Now relative error is calculated as absolute value of (x(n-1)-x(n))/x(n-1). I changed his convergence function and corrected a mistake in it, cause he forgot to take the absolute value for the whole expression of relative error. Here is my code:

module HaskNum where

converge :: (Ord a, Fractional a) => a -> [a] -> a
converge tol (old:new:xs) = if reldiff old new <= tol
                          then new
                          else converge tol (new:xs)
    where reldiff old new = abs $ (old-new) / old
converge tol (x:_) = x -- to handle when some functions
                       -- succeed from the first time

What I did was put it in a module I call HaskNum that will grow with time. And here is the new version of my previous four functions:

bisec :: (F -> F) -> (F,F) -> [F]
bisec f (a, b)
 | f(c) == 0 = [c]
 | f(a)*f(c) < 0 = c : bisec f (a,c)
 | otherwise = c : bisec f (c,b)
  where c = (a+b)/2 

fpi :: (F -> F) -> F -> [F]
fpi = iterate

newton :: (F -> F) -> (F -> F) -> F -> [F]
newton f f' = iterate xc
 where xc xi = xi - f(xi)/f'(xi)

secant :: (F -> F) -> (F, F) -> [F]
secant f (x0, x1) = xc : secant f (x1, xc)
 where xc = x1 - f(x1)*(x1-x0)/(f(x1)-f(x0))

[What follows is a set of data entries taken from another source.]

Lemma root_spawns o now w size rt rt' w' ends src actor group k :
  sys_inv GNone w [] → w_actors w !! addr_id R = Some rt →
  root_ok size rt → queues_ok (w_net w) ends →
  rt_phase rt = PhHandle src (CDo (CmdSpawnActor actor group) k) →
  actor_step o now rt w = Some (rt', w') →
  root_ok (S size) rt' ∧ weight now rt' ≤ weight now rt ∧ rt_phase rt' ≠ PhDone ∧ ∃ c crt, spawned w c crt w' ∧ children rt' = {[c]} ∪ children rt.
Proof.
  intros Hinv Hi [H1 H2 H3 H4 H5 H6 Hp] Hq Hph Hs. unfold root_phase, actor_step in *. rewrite Hph in *.
  destruct Hp as [(-> & Hal & Ht & j & id & Hk & Hne & Hsz)|(-> & -> & [(Hal & Ht & Hk)|(Hal & He & Hk)])];
    [|by case_decide|done].
  destruct j as [|j]; [done|]. cbn [spawn_singles] in Hk. injection Hk as -> -> ->.
  pose proof (fresh_pair w rt (addr_id R) ends Hinv Hi ltac:(by rewrite Hph) Hq) as Hf.
  cbn [timing exec] in Hs. unfold Context_spawn_actor, Context_spawn_actor_with_addr in Hs.
  destruct (AddressPair_new (w_net w)) as [p n']. destruct Hf as (Hna & Hnt & Hk & Hj).
  rewrite !Address_clone_id in Hs. unfold Tracker.insert in Hs.
  unfold AddressPair_address in Hs. change (address_id (pair_address p)) with (pair_id p) in Hs.
  set (r := mkTRecord (N:=Notifier) (tt : @Group tests_app) (NOnce (pair_address p) OpForward)).
  pose proof (insert_silent (pair_id p) r (tracker_of rt) n' H6 Ht) as Hsil.
  pose proof (Tracker.wf_insert_record (pair_id p) r (tracker_of rt) n' H6 Hnt) as Hwf.
  destruct (dom_insert_record (pair_id p) r (tracker_of rt) n') as [Hdom Hterm].
  unfold tracker_of in Hsil, Hwf, Hdom, Hterm.
  change (Tracker.insert_record _ _ _ (w_net _)) with
    (Tracker.insert_record (pair_id p) r (ctx_tracker (rt_context rt)) n') in Hs.
  destruct (Tracker.insert_record (pair_id p) r (ctx_tracker (rt_context rt)) n') as [t n''].
  cbn [fst snd] in *. subst n''. injection Hs as <- <-.
  split; [split; try done|split; [unfold weight; rewrite Hph; cbn; destruct j; cbn; lia|split; [done|]]].
  - left. split; [done|]. split; [exact Hal|]. split; [exact (eq_trans Hterm Ht)|]. exists j, (S id).
    change (Ids.IdOf_into (Address_id (pair_address p))) with (pair_id p). split; [|split; [right|lia]].
    + f_equal. symmetry. exact Hdom.
    + intros He. pose proof (eq_trans (eq_sym Hdom) He) as Hx. set_solver.
  - exists (pair_id p). eexists. split; [|exact Hdom]. eexists. split; [done|]. split; [done|]. split; [done|].
    split; [|done]. split; cbn; [unfold self in H2; by rewrite H2|done|apply dq_new_view|].
    split; [done|]. split; [by eexists|done].
Qed.

(** ** The states of the program *)

Record running (s : State) : Prop := {
  ru_reach : sys_reachable (mkSys (st_world s) []);
  ru_tasks : w_tasks (st_world s) = ∅;
  ru_body : st_body s = BJoin R (BEnd (Ok tt)) ∨ st_body s = BEnd (Ok tt);
  ru_root : ∃ rt, w_actors (st_world s) !! addr_id R = Some rt ∧
    root_ok (size (w_actors (st_world s))) rt ∧
    ((rt_phase rt ≠ PhDone ∧ ∃ ends, queues_ok (w_net (st_world s)) ends) ∨
     (rt_phase rt = PhDone ∧ join R (w_net (st_world s)) = Ready tt ∧
      instant_queue (w_net (st_world s)) (addr_hp_msg_tx R) = [] ∧
      ∀ c crt, w_actors (st_world s) !! c = Some crt → rt_phase crt = PhDone));
  ru_children : ∀ c crt, w_actors (st_world s) !! c = Some crt → c ≠ addr_id R → child_ok crt
}.

Definition body_weight (b : Body) : nat :=
  match b with BSpawn _ _ => 2 | BJoin _ _ => 1 | _ => 0 end.

Definition measure (s : State) : nat :=
  body_weight (st_body s) + 15 * (S count - size (w_actors (st_world s))) +
  total (weight (st_now s)) (w_actors (st_world s)) + 3 * length (instant_queue (w_net (st_world s)) (addr_hp_msg_tx R)).

Lemma reports_ends n ends : queues_ok n ends → reports n (addr_hp_msg_tx R) = ends.
Proof.
  intros [(ch & Hc & Hv) _]. unfold reports, instant_queue. rewrite Hc, Hv. cbn.
  clear Hc Hv. induction ends as [|c ends IH]; [done|]. cbn. by rewrite IH.
Qed.

(** The reports that wait come from children of the tracker, and so do the actors
    that run. *)
Lemma children_known s rt ends c :
  running s → w_actors (st_world s) !! addr_id R = Some rt → root_ok (size (w_actors (st_world s))) rt →
  rt_phase rt ≠ PhDone → queues_ok (w_net (st_world s)) ends →
  c ∈ children rt ↔ (∃ crt, w_actors (st_world s) !! c = Some crt ∧ c ≠ addr_id R ∧ rt_phase crt ≠ PhDone) ∨ c ∈ ends.
Proof.
  intros [Hr Ht _ _ Hch] Hi [_ Ha Hn _ _ _ _] Hd Hq. pose proof (inv_reachable _ Hr) as Hinv.
  cbn [sys_world sys_pairs] in Hinv.
  pose proof (ok_exact_none _ _ rt c (inv_actor _ _ _ Hinv _ rt Hi) Hd) as He.
  unfold children. rewrite elem_of_dom. fold (tracked rt c). rewrite He.
  unfold queue_of. rewrite Ha, (reports_ends _ _ Hq). unfold live_child.
  split; (intros [Hl|?]; [|by right]); left.
  - destruct Hl as [(crt & Hc & Hnt & Hp)|(lr & Hlr & _)]; [|by rewrite Ht, lookup_empty in Hlr].
    exists crt. split; [done|]. split; [|done]. intros ->. congruence.
  - destruct Hl as (crt & Hc & Hne & Hp). left. exists crt. split; [done|]. split; [|done].
    rewrite (ch_notifier _ (Hch c crt Hc Hne)). by rewrite (ok_id _ _ _ _ (inv_actor _ _ _ Hinv c crt Hc)).
Qed.

Lemma done_dec rt : rt_phase rt = PhDone ∨ rt_phase rt ≠ PhDone.
Proof. destruct (rt_phase rt); auto. Qed.

Lemma childless_over s rt ends c crt :
  running s → w_actors (st_world s) !! addr_id R = Some rt → root_ok (size (w_actors (st_world s))) rt →
  rt_phase rt ≠ PhDone → queues_ok (w_net (st_world s)) ends → children rt = ∅ →
  w_actors (st_world s) !! c = Some crt → c ≠ addr_id R → rt_phase crt = PhDone.
Proof.
  intros Hrun Hi Hok Hd Hq He Hc Hne. destruct (done_dec crt) as [|Hnd]; [done|]. exfalso.
  pose proof (children_known s rt ends c Hrun Hi Hok Hd Hq) as [_ Hk]. rewrite He in Hk.
  apply (not_elem_of_empty (C:=gset Id) c), Hk. left. by exists crt.
Qed.

(** What an actor is when a child of [ActorMany] makes a step. *)
Lemma running_child o s i rt rt' w' :
  running s → sys_reachable (mkSys (put rt' w') []) → i ≠ addr_id R →
  w_actors (st_world s) !! i = Some rt → actor_step o (st_now s) rt (st_world s) = Some (rt', w') →
  let s' := mkState (st_now s) (put rt' w') (st_body s) in running s' ∧ measure s' < measure s.
Proof.
  intros [Hr Ht Hb (root & Hroot & Hok & Hcase) Hch] Hr' Hne Hi Hs. cbv zeta.
  pose proof (inv_reachable _ Hr) as Hinv. cbn [sys_world sys_pairs] in Hinv.
  destruct Hcase as [(Hd & ends & Hq)|(_ & _ & _ & Hall)].
  2: { pose proof (Hall i rt Hi) as Hp. unfold actor_step in Hs. by rewrite Hp in Hs. }
  pose proof (inv_actor _ _ _ Hinv i rt Hi) as Hact. pose proof (ok_id _ _ _ _ Hact) as Hid.
  destruct (child_step _ _ _ _ _ _ (Hch i rt Hi Hne) Hs) as (Hc' & _ & Hw & Hcase).
  pose proof (actor_step_id _ _ _ _ _ _ Hs) as Hid'.
  assert (joint_hp_msg_rx (rt_joint rt) ≠ addr_hp_msg_tx R) as Hhp.
  { rewrite (ok_joint _ _ _ _ Hact). intros Heq. apply Hne. apply (inv_holders _ _ _ Hinv i (addr_id R) (queue_of rt)).
    - left. by exists rt.
    - left. exists root. split; [done|]. unfold queue_of. by rewrite (ro_address _ _ Hok). }
  assert (∃ ends', queues_ok (w_net w') ends' ∧ w_actors w' = w_actors (st_world s) ∧ w_tasks w' = ∅ ∧
    weight (st_now s) rt' + 3 * length ends' < weight (st_now s) rt + 3 * length ends) as (ends' & Hq' & Ha & Ht' & Hm).
  { destruct Hcase as [[_ ->]|[Hlt ->]].
    - exists ends. split_and!; try done. lia.
    - exists (ends ++ [rt_id rt]). split_and!; try done.
      + by apply queues_child_end; [apply (Hch i)|..].
      + rewrite length_app. cbn. lia. }
  assert (w_actors (put rt' w') = <[i := rt']> (w_actors (st_world s))) as Hact' by (cbn; by rewrite Ha, Hid', Hid).
  assert (size (<[i := rt']> (w_actors (st_world s))) = size (w_actors (st_world s))) as Hsz
    by (apply map_size_insert_Some; by eexists).
  split.
  - split; cbn [st_world st_body]; [done|done|done| |].
    + exists root. rewrite Hact', Hsz, lookup_insert_ne by done. split; [done|]. split; [done|]. left. split; [done|]. by exists ends'.
    + intros c crt. rewrite Hact'. destruct (decide (c = i)) as [->|Hci].
      * rewrite lookup_insert_eq. by intros [= <-].
      * rewrite lookup_insert_ne by done. apply Hch.
  - unfold measure. cbn [st_now st_world st_body]. rewrite Hact', Hsz. cbn [put w_net].
    rewrite (queues_length _ _ Hq), (queues_length _ _ Hq').
    pose proof (total_update (weight (st_now s)) (w_actors (st_world s)) i rt' rt Hi). lia.
Qed.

Now things look really nice! And oh here how u can call one of them with a function that u define:

main = do
 let answer = (converge 0.0000005 . bisec (func)) (0,1)
 print answer

An interesting note is that all the methods except the Bisection Method gives the answer xc=0.6823278. The Bisection Method gives 0.682328, i.e. one digit less. Now that is a mystery for me, but I would guess its something with computer arithmetic and the intermediate operations.

Newton & Secant Methods

Been a while since I added new methods, but here comes two.

The first one is called Newton's method. Basically it will "draw" a tangent that goes through the initial guess. Then in the next iteration it will draw a second tangent for the x point where the first tangent crossed the x-axis and so on. You need to supply it an initial guess.

The formula is x = x0 - f(x0)/f'(x0).

type F = Float
newton :: (F -> F) -> (F -> F) -> F -> Integer -> [F]
newton _ _ _ 0 = []
newton f f' xi k = xc : newton f f' xc (k-1)
    where xc = xi - f(xi)/f'(xi)

func :: F -> F
func x = x^3+x-1

func' :: F -> F
func' x = 3*x^2+1

main = do
    let answer = newton (func) (func') 1 4
    print answer

The second method is called the Secant method. Instead of using a tangent it uses a secant line, which is a line intersecting two points on the function curve. In the next iteration the next secant line will go through the last two x values. In this method like in the Bisection Method we need to choose the two initial guesses around the true solution! In other words for the two initial guesses x0, x1 the following must be true f(x0)*f(x1)<0 to guarantee a solution for a continues function.

The formula is x = x1 - f(x1)(x1-x0)/(f(x1)-f(x0)).

type F = Float
secant :: (F -> F) -> F -> F -> Integer -> [F]
secant _ _ _ 0 = []
secant f x0 x1 k = xc : secant f x1 xc (k-1)
    where xc = x1 - f(x1)*(x1-x0)/(f(x1)-f(x0))

func :: F -> F
func x = x^3+x-1

main = do
    let answer = secant (func) 0.5 1 4
    print answer